L’identificazione della anziana levatrice è tutt’altro che certa. Secondo alcuni Vangeli apocrifi dell’Infanzia, si tratterebbe dell’incredula Salomè, punita con la paralisi dell’arto a causa della sua diffidenza nei confronti della verginità di Maria e poi guarita grazie all’intervento di un angelo che la invita a toccare il neonato. In un altro testo, il Vangelo arabo dell’Infanzia di Cristo, che circolava anche in Europa, si tratterebbe invece di Anastasia, un’anziana donna con le mani paralizzate, accorsa ad aiutare Maria: rimanendo stupita dall’eccezionalità dell’evento, ottiene la grazia della guarigione. È forse più corretto lasciare aperte entrambe le ipotesi, immaginando che Lotto abbia volutamente sovrapposto le due figure, concentrandosi sugli sguardi dell’anziana che osserva il viso di Maria, a sua volta impegnata a guardare il Bambino.
Dal punto di vista iconografico si notano ulteriori dettagli inconsueti, come il gesto stupito di San Giuseppe e la presenza nel Bambino del cordone ombelicale non ancora reciso, a sottolineare l’umanità di Cristo.
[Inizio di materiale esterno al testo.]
(* ===== verification/SdoClient.v ===== *)
(** * SdoClient: reading and writing the dictionary of another node (src/sdo.c,
    last part)

    The application starts a transfer to a server it names by node, is called
    back at its end, and fetches the result. *)

From S2P Require Import Prelude CMem Timers Node ObjDict SdoLine Sdo.

(** The number of the client for a node, or 0xFF (none at all), 0xFE (not found). *)
Fixpoint find_client (fuel : nat) (offset CliNbr nodeId : Z) : CO Z :=
  match fuel with
  | O => ret 0xFE
  | S fuel =>
      e ← od_entry offset;
      if bSubCount e <=? 3 then ret 0xFF else
      sub ← od_sub offset 3;
      nodeIdServer ← rd 1 (pObject sub);
      if nodeIdServer =? nodeId then ret CliNbr
      else find_client fuel (offset + 1) (u8 (CliNbr + 1)) nodeId
  end.

Definition GetSDOClientFromNodeId (nodeId : Z) : CO Z :=
  od ← get co_od;
  let offset := SDO_CLT (firstIndex od) in
  if offset =? 0 then ret 0xFF else
  find_client (sdo_positions offset (SDO_CLT (lastIndex od))) offset 0 nodeId.

(** A free line for client [CliNbr], which must not be transferring; [None] is the
    answer 0xFF. *)
Definition take_client_line (CliNbr : Z) : CO (option Z) :=
  onuse ← getSDOlineOnUse CliNbr SDO_CLIENT;
  match onuse with
  | Some _ => ret None
  | None => getSDOfreeLine SDO_CLIENT
  end.

(** Sending the first message; the line is released if the driver refuses it. *)
Definition launch (line CliNbr : Z) (Callback : option Z) (buf : list Z) : CO Z :=
  _ ← upd_line line (set tr_Callback (fun _ => Callback));
  err ← sendSDO SDO_CLIENT CliNbr buf;
  if negb (err =? 0) then _ ← resetSDOline line; ret 0xFF else ret 0.

(** [data] are the bytes at the pointer of the caller.  Copying more than the
    buffer of the line holds writes past it. *)
Definition _writeNetworkDict (nodeId index subIndex count dataType : Z) (data : list Z)
    (Callback : option Z) (useBlockMode : bool) : CO Z :=
  CliNbr ← GetSDOClientFromNodeId nodeId;
  if 0xFE <=? CliNbr then ret CliNbr else
  free ← take_client_line CliNbr;
  match free with
  | None => ret 0xFF
  | Some line =>
      _ ← (if useBlockMode then
             _ ← initSDOline line CliNbr index subIndex SDO_BLOCK_DOWNLOAD_IN_PROGRESS;
             upd_line line (set objsize (fun _ => count))
           else initSDOline line CliNbr index subIndex SDO_DOWNLOAD_IN_PROGRESS);
      bs ← opt (slice data 0 count);
      t ← get_line line;
      l ← opt (put_slice (tr_data t) 0 bs);
      _ ← upd_line line (fun t =>
        t <| tr_count := count |> <| tr_dataType := dataType |> <| tr_data := l |>);
      if useBlockMode then
        launch line CliNbr Callback
          (Z.lor (Z.shiftl 6 5) (Z.shiftl 1 1) :: mux index subIndex ++ bytes32 count)
      else if count <=? 4 then
        bs ← opt (slice l 0 4);
        _ ← upd_line line (set tr_offset (fun _ => count));
        launch line CliNbr Callback
          (u8 (Z.lor (Z.lor (Z.shiftl 1 5) (Z.shiftl (4 - count) 2)) 3) :: mux index subIndex ++ bs)
      else
        launch line CliNbr Callback
          (Z.lor (Z.shiftl 1 5) 1 :: mux index subIndex ++ bytes32 count)
  end.

Definition writeNetworkDict (nodeId index subIndex count dataType : Z) (data : list Z)
    (useBlockMode : bool) : CO Z :=
  _writeNetworkDict nodeId index subIndex count dataType data None useBlockMode.

Definition writeNetworkDictCallBack (nodeId index subIndex count dataType : Z)
    (data : list Z) (Callback : option Z) (useBlockMode : bool) : CO Z :=
  _writeNetworkDict nodeId index subIndex count dataType data Callback useBlockMode.

(** The first client that has no server yet is given [nodeId], and [again] runs. *)
Fixpoint assign_client (fuel : nat) (offset nodeId : Z) (again : CO Z) : CO Z :=
  match fuel with
  | O => ret 0xFF
  | S fuel =>
      e ← od_entry offset;
      if bSubCount e <=? 3 then ret 0xFF else
      sub3 ← od_sub offset 3;
      nodeIdServer ← rd 1 (pObject sub3);
      if nodeIdServer =? 0 then
        sub1 ← od_sub offset 1;
        _ ← wr 4 (pObject sub1) (0x600 + nodeId);
        sub2 ← od_sub offset 2;
        _ ← wr 4 (pObject sub2) (0x580 + nodeId);
        _ ← wr 1 (pObject sub3) nodeId;
        again
      else assign_client fuel (offset + 1) nodeId again
  end.

(** The [AI] variants: a client is made for the node if there is none. *)
Definition with_client (nodeId : Z) (transfer : CO Z) : CO Z :=
  r ← transfer;
  if r =? 0xFE then
    od ← get co_od;
    let offset := SDO_CLT (firstIndex od) in
    if offset =? 0 then ret 0xFF else
    assign_client (sdo_positions offset (SDO_CLT (lastIndex od))) offset nodeId transfer
  else if r =? 0 then ret 0
  else ret 0xFF.

Definition writeNetworkDictCallBackAI (nodeId index subIndex count dataType : Z)
    (data : list Z) (Callback : option Z) (useBlockMode : bool) : CO Z :=
  with_client nodeId
    (_writeNetworkDict nodeId index subIndex count dataType data Callback useBlockMode).

Definition _readNetworkDict (nodeId index subIndex dataType : Z) (Callback : option Z)
    (useBlockMode : bool) : CO Z :=
  CliNbr ← GetSDOClientFromNodeId nodeId;
  if 0xFE <=? CliNbr then ret CliNbr else
  free ← take_client_line CliNbr;
  match free with
  | None => ret 0xFF
  | Some line =>
      _ ← initSDOline line CliNbr index subIndex
            (if useBlockMode then SDO_BLOCK_UPLOAD_IN_PROGRESS else SDO_UPLOAD_IN_PROGRESS);
      _ ← upd_line line (set tr_dataType (fun _ => dataType));
      launch line CliNbr Callback
        (if useBlockMode
         then pad 8 (Z.lor (Z.shiftl 5 5) SDO_BCS_INITIATE_UPLOAD_REQUEST
                     :: mux index subIndex ++ [SDO_BLOCK_SIZE])
         else pad 8 (Z.shiftl 2 5 :: mux index subIndex))
  end.

Definition readNetworkDict (nodeId index subIndex dataType : Z) (useBlockMode : bool) : CO Z :=
  _readNetworkDict nodeId index subIndex dataType None useBlockMode.

Definition readNetworkDictCallback (nodeId index subIndex dataType : Z)
    (Callback : option Z) (useBlockMode : bool) : CO Z :=
  _readNetworkDict nodeId index subIndex dataType Callback useBlockMode.

Definition readNetworkDictCallbackAI (nodeId index subIndex dataType : Z)
    (Callback : option Z) (useBlockMode : bool) : CO Z :=
  with_client nodeId (_readNetworkDict nodeId index subIndex dataType Callback useBlockMode).

(** What the caller gets: the status, [*size], [*abortCode] and the bytes stored. *)
Record read_result := ReadResult {
  rr_status : Z;
  rr_size : Z;
  rr_abortCode : Z;
  rr_data : list Z
}.

Definition getReadResultNetworkDict (nodeId size : Z) : CO read_result :=
  CliNbr ← GetSDOClientFromNodeId nodeId;
  if 0xFE <=? CliNbr then ret (ReadResult SDO_ABORTED_INTERNAL 0 0 []) else
  onuse ← getSDOlineOnUse CliNbr SDO_CLIENT;
  match onuse with
  | None => ret (ReadResult SDO_ABORTED_INTERNAL 0 0 [])
  | Some line =>
      t ← get_line line;
      if negb (tr_state t =? SDO_FINISHED) then
        if (tr_state t =? SDO_ABORTED_RCV) || (tr_state t =? SDO_ABORTED_INTERNAL)
        then ret (ReadResult (tr_state t) 0 (abortCode t) [])
        else ret (ReadResult (tr_state t) size 0 [])
      else
        _ ← when (tr_count t =? 0) (upd_line line (set tr_count (fun _ => tr_offset t)));
        t ← get_line line;
        if size <? tr_count t then ret (ReadResult SDO_PROVIDED_BUFFER_TOO_SMALL 0 0 []) else
        bs ← opt (slice (tr_data t) 0 (tr_count t));
        _ ← resetSDOline line;
        ret (ReadResult SDO_FINISHED (tr_count t) 0 bs)
  end.

(** The status and [*abortCode]. *)
Definition getWriteResultNetworkDict (nodeId : Z) : CO (Z * Z) :=
  CliNbr ← GetSDOClientFromNodeId nodeId;
  if 0xFE <=? CliNbr then ret (SDO_ABORTED_INTERNAL, 0) else
  onuse ← getSDOlineOnUse CliNbr SDO_CLIENT;
  match onuse with
  | None => ret (SDO_ABORTED_INTERNAL, 0)
  | Some line =>
      t ← get_line line;
      if negb (tr_state t =? SDO_FINISHED) then ret (tr_state t, abortCode t) else
      _ ← resetSDOline line;
      ret (SDO_FINISHED, abortCode t)
  end.

Definition closeSDOtransfer (nodeId who : Z) : CO Z :=
  CliNbr ← GetSDOClientFromNodeId nodeId;
  if 0xFE <=? CliNbr then ret SDO_ABORTED_INTERNAL else
  line ← getSDOlineToClose CliNbr who;
  match line with
  | None => ret 0xFF
  | Some line => _ ← resetSDOline line; ret 0
  end.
Nel corso di un recente restauro (2018) sono emerse alla base dell’opera, in basso a destra, la data e la firma del pittore, sempre citate nei documenti ma ormai considerate perdute, celate dallo sporco e da vecchi interventi di integrazione pittorica. La critica -ed io tra questi- è oggi concorde nell’interpretare la data 1525 e non 1521, come erroneamente ritenuto in precedenza. L’opera sarebbe stata quindi eseguita al termine del lungo soggiorno bergamasco del pittore (1513-1526), tra i più sereni e fecondi periodi della sua attività artistica, in cui mette a punto uno stile assolutamente originale.